LONDON (Reuters) - Saudi Arabia is trying to re-establish some negotiating leverage within OPEC by threatening to block an output cutting deal unless other members share more of the burden.
Saudi negotiators made a mistake at the organization’s last meeting in September by appearing too eager to secure a deal, which has emboldened other members to harden their own positions.
Now the Saudis are trying to push others into making concessions by raising the prospect that if they do not there will be no deal, an outcome that would be worse for everyone.
For two years between mid-2014 and mid-2016, Saudi Arabia took the hardest line within OPEC, insisting it would only cut output if joined by all other OPEC and major non-OPEC producers.
For reasons that remain unexplained, the Saudi position shifted significantly between the OPEC meetings in June 2016 and September 2016, and the kingdom became much more interested in reaching an agreement.
The shift may have been the result of a change in oil minister, the continued drawdown of the kingdom’s foreign currency reserves, and the deteriorating economic situation at home.
It may also reflect the previous strategy’s failure to rebalance the oil market within a reasonable time frame and the prospective share sale in the national oil production company.
Whatever the reason, Saudi negotiators went into the last round of OPEC talks in September determined to obtain a provisional agreement and willing to show enough flexibility to obtain it.
But by appearing eager, almost desperate, for a deal, Saudi Arabia signaled it wanted an agreement more than its major rivals within OPEC, Iran and Iraq, and its major outside competitor, Russia.
In response, all three have hardened their positions and resisted pressure to join Saudi Arabia in cutting their own production.
Russia has offered a freeze dressed up as a cut from a planned increase in 2017. Iraq has hinted at a cut which really appears to be a freeze. Iran’s position remains ambiguous but it insists it will not limit its output.
OPEC members and observers understand that in any realistic deal, Saudi Arabia and its close allies the United Arab Emirates and Kuwait will do most of the real cutting.
Past experience shows Saudi Arabia and its allies always provide most of the real reductions, with other members frequently cheating on quotas.

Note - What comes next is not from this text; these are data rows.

Definition goEvaluateBoolean (ec : ExecContext) (e : option goCompiled) : goS bool :=
  recoverGo (
    x ←ˢ sAsCompiled e;
    if decide (co_kind x = goConditionKind) then
      a ←ˢ arguments ec x;
      callHost (reg_cond (co_reg x)) (λ f d, f d ec a)
    else sFail (Errorf ("statecharts: boolean expression has kind " +:+ quote (co_kind x)))).

Definition goEvaluateValue (ec : ExecContext) (e : option goCompiled) : goS Value :=
  recoverGo (x ←ˢ sAsCompiled e; v ←ˢ eval ec x; sRet (Clone v)).

Definition goAssign (ec : ExecContext) (e : option goCompiled) (v : Value) : goS unit :=
  recoverGo (
    x ←ˢ sAsCompiled e;
    if decide (co_kind x = goDataKind) then
      λ s, (set_values (<[co_dataID x := Clone v]> (gs_values s)) s, [], Returned ())
    else if decide (co_kind x = goLocationKind) then
      a ←ˢ arguments ec x;
      callHost (reg_set (co_reg x)) (λ f d, f d ec (Clone v) a)
    else sFail (Errorf "statecharts: location expression type mismatch")).

Definition goExecute (ec : ExecContext) (e : option goCompiled) : goS unit :=
  recoverGo (
    x ←ˢ sAsCompiled e;
    if decide (co_kind x = goScriptKind) then
      a ←ˢ arguments ec x;
      callHost (reg_act (co_reg x)) (λ f d, f d ec a)
    else sFail (Errorf ("statecharts: script expression has kind " +:+ quote (co_kind x)))).

#[local] Instance GoDatamodelSession : DatamodelSession := {
  CompiledExpression := option goCompiled;
  Session := goSession;
  EvaluateBoolean := goEvaluateBoolean;
  EvaluateValue := goEvaluateValue;
  Assign := goAssign;
  Execute := goExecute
}.

(** [ForEach]: the bindings are assigned, then the body runs.  The body is the
    interpreter's and works on the same session; [None] is a nil function.  The
    interpreter's [forEachModel] is this loop with the actions of the chart as its
    body, for any datamodel. *)
Section for_each.
Variables (ec : ExecContext) (b : IterationBindings) (body : goS unit).

Fixpoint goForEachItems (i : Z) (items : list Value) : goS unit :=
  match items with
  | [] => sRet ()
  | item :: items =>
      _ ←ˢ goAssign ec (bind_Item b) item;
      _ ←ˢ match bind_Index b with
           | Some index => goAssign ec index (default NullValue (Int64Value i))
           | None => sRet ()
           end;
      _ ←ˢ body;
      goForEachItems (i + 1)%Z items
  end.
End for_each.

Definition goForEach (ec : ExecContext) (e : option goCompiled) (b : IterationBindings) (body : option (goS unit)) : goS unit :=
  recoverGo (
    match body with
    | None => sFail (Errorf "statecharts: nil foreach body")
    | Some body =>
        x ←ˢ sAsCompiled e;
        v ←ˢ eval ec x;
        match AsList v with
        | None => sFail (Errorf ("statecharts: foreach array is " +:+ kind_text (Kind v) +:+ ", want list"))
        | Some items => goForEachItems ec b body 0 items
        end
    end).

(** A program and the model, as the chart compiler sees them. *)
Definition programOf (wireText : ValueWire → string) (p : goProgram) : DatamodelProgram :=
  mkProgram (gp_fingerprint p)
    (λ e, Some <$> goResolveExpression wireText p e)
    (λ f, Some <$> goResolveFunction wireText p f)
    (λ id, Some <$> goResolveDataLocation p id).

Definition goDatamodel (wireText : ValueWire → string) (sum256 : string → string) (owner : nat) (m : GoModel) : Datamodel :=
  mkDatamodel GoName (λ d, p ← GoCompile wireText sum256 owner m d; Ok (Some (programOf wireText p))).

(** ** Inspection and snapshots *)

Definition GoInspectionValueTag : string := "statecharts.go-datamodel/v1".

Definition Inspect (s : goSession) : result Value :=
  data ← asResult (recovered "inspection codec"
           (match codecCall (inspection_Encode (gs_inspectionCodec s)) (gs_data s) with
            | Failed e => Failed (Wrapf "statecharts: inspect Go data: " e)
            | o => o
            end));
  variables ← MapValue (map (λ '(id, v), (id, Clone v)) (map_to_list (gs_values s)));
  payload ← MapValue [("data", Clone data); ("variables", variables)];
  TaggedValue GoInspectionValueTag payload.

For an agreement to produce a significant tightening of the supply-demand balance and lift oil prices, Saudi Arabia and its allies will have to contribute very large output cuts.
The market will not assign much credibility to promises of cutbacks by other members given their history of non-compliance.
The Saudis need token cuts from other producers, or at least a credible freeze, however, to provide them with diplomatic cover for what is a humiliating climb down and to sell the deal to a domestic audience.
To re-establish some leverage in the negotiations, Saudi officials have resorted to brinkmanship, threatening that there will be no deal at all unless Iran, Iraq and Russia are more cooperative.
But this exercise in brinkmanship has been left very late. It remains unclear whether Iraq, Iran and Russia really would be hurt more by failure to conclude a deal and whether they are ready to give Saudi Arabia at least the cosmetic reductions the kingdom needs.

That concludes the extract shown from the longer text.